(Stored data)
[Start of Attachment]
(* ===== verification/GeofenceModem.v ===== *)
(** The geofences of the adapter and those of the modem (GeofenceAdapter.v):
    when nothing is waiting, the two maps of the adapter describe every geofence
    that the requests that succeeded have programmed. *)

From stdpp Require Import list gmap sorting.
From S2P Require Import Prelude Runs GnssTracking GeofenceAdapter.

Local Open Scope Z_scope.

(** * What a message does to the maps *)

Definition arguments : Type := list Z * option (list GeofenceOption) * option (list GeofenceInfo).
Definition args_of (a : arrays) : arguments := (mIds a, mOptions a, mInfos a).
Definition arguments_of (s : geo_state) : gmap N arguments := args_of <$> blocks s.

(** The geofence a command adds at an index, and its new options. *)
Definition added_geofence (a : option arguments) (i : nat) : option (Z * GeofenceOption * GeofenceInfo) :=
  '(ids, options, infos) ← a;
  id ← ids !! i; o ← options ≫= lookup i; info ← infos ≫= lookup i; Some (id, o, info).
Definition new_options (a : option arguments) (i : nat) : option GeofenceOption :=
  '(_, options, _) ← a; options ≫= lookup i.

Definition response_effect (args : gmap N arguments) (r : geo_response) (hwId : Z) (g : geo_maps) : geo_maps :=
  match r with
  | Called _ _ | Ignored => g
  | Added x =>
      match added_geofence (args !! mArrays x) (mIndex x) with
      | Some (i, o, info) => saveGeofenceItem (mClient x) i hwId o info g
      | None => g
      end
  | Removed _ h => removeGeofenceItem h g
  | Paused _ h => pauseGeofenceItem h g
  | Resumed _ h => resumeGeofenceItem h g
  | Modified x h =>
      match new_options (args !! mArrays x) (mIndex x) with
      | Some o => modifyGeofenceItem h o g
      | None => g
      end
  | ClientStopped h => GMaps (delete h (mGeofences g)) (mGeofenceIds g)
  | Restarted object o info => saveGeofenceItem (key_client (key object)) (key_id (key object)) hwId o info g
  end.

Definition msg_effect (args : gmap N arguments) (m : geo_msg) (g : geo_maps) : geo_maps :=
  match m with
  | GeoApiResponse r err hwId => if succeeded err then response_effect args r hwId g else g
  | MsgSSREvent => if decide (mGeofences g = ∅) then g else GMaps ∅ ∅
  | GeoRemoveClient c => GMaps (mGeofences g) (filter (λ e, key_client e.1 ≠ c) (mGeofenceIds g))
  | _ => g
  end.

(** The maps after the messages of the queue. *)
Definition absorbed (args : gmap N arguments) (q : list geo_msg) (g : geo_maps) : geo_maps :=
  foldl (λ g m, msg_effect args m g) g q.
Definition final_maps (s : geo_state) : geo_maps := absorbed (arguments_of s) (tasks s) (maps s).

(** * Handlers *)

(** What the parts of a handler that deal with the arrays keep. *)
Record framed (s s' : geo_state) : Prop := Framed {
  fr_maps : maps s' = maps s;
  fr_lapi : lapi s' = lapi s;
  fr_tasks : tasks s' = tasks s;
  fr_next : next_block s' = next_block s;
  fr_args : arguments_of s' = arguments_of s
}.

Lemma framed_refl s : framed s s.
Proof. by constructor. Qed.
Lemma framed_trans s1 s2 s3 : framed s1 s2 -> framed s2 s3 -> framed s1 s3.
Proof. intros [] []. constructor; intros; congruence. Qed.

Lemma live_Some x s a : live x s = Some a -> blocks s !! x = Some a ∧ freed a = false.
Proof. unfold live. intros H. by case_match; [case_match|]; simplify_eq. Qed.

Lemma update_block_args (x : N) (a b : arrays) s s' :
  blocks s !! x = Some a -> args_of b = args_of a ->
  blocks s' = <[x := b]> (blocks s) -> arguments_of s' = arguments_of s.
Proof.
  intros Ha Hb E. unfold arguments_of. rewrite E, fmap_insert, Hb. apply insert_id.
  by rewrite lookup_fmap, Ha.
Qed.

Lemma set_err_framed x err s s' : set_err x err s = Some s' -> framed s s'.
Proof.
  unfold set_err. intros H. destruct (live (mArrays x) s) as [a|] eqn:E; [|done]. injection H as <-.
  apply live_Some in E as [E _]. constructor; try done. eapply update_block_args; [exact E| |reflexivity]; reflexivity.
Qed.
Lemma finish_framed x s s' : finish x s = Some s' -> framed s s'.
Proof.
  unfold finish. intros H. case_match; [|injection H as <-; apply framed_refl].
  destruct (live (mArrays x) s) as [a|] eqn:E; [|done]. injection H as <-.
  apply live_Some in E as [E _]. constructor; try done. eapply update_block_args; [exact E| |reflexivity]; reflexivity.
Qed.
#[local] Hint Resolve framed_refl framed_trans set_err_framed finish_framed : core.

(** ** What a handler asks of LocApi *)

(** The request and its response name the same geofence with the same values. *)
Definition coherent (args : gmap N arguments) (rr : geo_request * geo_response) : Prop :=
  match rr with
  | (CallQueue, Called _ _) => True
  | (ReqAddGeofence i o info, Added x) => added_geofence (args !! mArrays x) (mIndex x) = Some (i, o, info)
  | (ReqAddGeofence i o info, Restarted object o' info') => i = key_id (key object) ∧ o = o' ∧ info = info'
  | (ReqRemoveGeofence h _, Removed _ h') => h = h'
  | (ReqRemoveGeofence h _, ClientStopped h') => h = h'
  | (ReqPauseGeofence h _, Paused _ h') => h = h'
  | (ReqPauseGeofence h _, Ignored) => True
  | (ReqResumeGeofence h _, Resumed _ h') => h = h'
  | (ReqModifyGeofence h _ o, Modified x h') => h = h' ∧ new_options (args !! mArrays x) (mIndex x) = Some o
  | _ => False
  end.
[End of Attachment]
[Start of Attachment]
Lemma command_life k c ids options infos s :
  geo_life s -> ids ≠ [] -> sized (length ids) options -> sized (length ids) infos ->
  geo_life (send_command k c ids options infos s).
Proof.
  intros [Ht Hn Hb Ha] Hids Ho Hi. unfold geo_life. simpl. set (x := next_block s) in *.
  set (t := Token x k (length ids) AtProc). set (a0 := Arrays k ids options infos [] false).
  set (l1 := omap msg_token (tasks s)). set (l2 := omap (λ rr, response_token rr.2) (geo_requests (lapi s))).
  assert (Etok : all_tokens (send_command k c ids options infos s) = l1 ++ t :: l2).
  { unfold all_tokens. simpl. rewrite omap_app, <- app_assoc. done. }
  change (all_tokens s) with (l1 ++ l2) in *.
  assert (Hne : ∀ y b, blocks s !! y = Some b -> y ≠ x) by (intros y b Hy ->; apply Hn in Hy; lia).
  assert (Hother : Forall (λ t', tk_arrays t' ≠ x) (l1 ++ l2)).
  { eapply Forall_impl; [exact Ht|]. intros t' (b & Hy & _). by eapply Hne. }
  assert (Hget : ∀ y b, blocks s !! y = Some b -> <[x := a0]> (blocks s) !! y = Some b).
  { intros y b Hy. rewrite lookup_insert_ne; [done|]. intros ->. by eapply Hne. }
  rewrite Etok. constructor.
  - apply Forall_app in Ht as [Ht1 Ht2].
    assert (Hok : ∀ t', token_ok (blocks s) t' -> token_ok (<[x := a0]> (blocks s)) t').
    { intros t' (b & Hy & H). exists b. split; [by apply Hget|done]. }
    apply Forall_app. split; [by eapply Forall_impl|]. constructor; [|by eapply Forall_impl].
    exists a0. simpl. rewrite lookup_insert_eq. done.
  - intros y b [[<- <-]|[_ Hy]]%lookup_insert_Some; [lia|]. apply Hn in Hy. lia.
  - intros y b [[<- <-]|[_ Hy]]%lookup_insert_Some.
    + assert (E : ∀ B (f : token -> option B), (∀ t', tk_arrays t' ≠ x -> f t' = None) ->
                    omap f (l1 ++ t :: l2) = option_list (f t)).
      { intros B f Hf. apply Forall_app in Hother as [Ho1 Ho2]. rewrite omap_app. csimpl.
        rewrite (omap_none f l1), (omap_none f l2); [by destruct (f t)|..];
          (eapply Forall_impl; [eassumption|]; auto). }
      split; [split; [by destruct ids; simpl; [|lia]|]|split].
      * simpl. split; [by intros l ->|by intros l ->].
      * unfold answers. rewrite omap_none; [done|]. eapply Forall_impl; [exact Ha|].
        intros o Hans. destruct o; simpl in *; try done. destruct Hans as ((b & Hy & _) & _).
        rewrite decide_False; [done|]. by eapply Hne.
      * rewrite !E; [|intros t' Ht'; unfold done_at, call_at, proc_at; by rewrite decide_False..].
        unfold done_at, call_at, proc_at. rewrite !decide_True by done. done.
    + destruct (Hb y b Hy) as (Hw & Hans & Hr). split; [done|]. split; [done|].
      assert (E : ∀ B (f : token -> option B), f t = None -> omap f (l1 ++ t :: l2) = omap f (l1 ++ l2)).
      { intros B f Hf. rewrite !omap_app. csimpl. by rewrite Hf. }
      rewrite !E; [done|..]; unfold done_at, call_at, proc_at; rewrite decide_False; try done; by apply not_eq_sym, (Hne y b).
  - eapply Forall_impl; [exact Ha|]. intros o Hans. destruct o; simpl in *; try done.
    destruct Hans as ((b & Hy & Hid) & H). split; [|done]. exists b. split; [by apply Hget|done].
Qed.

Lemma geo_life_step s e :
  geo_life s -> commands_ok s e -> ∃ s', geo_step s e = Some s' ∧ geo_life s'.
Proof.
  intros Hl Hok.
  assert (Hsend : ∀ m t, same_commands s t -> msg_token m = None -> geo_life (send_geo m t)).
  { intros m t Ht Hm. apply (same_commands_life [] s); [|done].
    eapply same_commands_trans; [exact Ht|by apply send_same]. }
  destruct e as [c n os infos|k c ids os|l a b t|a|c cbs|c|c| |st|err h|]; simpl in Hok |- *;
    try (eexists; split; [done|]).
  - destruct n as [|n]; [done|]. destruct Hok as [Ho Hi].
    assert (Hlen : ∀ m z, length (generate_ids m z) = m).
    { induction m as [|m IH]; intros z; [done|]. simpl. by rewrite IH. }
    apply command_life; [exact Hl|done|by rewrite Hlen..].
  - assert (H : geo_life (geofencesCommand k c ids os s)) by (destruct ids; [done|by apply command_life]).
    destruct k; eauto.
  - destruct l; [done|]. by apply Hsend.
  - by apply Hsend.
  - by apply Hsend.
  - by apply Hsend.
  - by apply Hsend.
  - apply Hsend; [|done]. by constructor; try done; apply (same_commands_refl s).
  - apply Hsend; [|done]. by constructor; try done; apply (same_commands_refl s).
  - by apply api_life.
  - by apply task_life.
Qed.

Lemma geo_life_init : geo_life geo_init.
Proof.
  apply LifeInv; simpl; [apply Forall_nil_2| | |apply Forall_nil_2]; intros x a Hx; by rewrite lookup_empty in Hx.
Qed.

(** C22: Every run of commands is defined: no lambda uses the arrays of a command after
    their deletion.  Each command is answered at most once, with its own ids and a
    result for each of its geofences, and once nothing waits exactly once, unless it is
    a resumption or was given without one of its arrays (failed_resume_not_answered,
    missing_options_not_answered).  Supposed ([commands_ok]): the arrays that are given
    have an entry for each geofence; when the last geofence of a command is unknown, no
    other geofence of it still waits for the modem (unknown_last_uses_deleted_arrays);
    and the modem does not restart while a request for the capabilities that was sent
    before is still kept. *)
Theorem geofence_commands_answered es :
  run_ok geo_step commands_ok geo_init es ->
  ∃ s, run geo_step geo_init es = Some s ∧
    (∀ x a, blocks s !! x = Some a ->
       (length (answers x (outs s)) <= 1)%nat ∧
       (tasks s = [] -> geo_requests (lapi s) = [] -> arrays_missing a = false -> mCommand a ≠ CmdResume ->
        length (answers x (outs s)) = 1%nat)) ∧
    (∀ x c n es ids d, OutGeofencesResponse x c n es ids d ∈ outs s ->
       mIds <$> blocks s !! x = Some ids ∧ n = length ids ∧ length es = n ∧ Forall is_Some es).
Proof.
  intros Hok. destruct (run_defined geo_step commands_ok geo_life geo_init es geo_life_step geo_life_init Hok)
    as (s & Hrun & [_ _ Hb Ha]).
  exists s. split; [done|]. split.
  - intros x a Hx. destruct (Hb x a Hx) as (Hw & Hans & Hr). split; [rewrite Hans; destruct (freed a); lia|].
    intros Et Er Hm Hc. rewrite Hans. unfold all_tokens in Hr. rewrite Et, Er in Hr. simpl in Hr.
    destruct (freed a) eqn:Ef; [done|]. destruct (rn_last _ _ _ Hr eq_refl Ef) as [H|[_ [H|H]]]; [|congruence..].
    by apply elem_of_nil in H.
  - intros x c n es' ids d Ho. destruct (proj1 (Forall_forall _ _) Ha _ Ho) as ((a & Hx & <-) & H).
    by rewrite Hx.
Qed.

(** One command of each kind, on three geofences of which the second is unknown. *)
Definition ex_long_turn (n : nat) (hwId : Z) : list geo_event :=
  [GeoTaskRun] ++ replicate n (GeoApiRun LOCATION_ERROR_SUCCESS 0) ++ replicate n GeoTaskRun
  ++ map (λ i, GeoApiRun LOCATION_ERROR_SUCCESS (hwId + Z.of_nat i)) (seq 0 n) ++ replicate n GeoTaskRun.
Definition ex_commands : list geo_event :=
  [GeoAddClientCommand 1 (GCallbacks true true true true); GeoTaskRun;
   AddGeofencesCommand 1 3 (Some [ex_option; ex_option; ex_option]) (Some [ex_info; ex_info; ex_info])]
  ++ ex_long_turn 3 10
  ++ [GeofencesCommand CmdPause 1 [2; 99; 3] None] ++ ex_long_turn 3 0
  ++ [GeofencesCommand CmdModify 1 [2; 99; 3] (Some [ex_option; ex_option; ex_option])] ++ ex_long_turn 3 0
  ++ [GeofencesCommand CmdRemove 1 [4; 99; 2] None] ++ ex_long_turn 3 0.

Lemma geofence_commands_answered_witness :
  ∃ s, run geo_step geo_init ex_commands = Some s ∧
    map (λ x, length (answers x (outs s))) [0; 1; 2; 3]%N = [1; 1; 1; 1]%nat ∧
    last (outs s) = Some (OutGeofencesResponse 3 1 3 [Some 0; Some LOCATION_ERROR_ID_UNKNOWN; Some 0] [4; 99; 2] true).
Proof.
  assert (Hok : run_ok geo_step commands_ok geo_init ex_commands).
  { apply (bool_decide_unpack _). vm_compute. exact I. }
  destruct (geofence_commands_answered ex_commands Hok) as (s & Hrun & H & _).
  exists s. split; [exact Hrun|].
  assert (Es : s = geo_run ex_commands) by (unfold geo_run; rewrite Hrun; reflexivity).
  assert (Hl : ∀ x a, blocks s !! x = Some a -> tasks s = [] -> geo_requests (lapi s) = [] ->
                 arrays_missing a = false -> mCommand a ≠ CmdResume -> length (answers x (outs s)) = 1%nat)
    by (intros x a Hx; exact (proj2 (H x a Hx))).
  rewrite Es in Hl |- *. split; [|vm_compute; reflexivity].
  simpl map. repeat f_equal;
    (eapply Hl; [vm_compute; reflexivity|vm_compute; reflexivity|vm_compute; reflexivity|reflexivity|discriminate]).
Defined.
[End of Attachment]
Scan the records above for the string "Hrun", then report every line that contains it.

> _Result for this task_:
    as (s & Hrun & [_ _ Hb Ha]).
  destruct (geofence_commands_answered ex_commands Hok) as (s & Hrun & H & _).
  exists s. split; [exact Hrun|].
  assert (Es : s = geo_run ex_commands) by (unfold geo_run; rewrite Hrun; reflexivity).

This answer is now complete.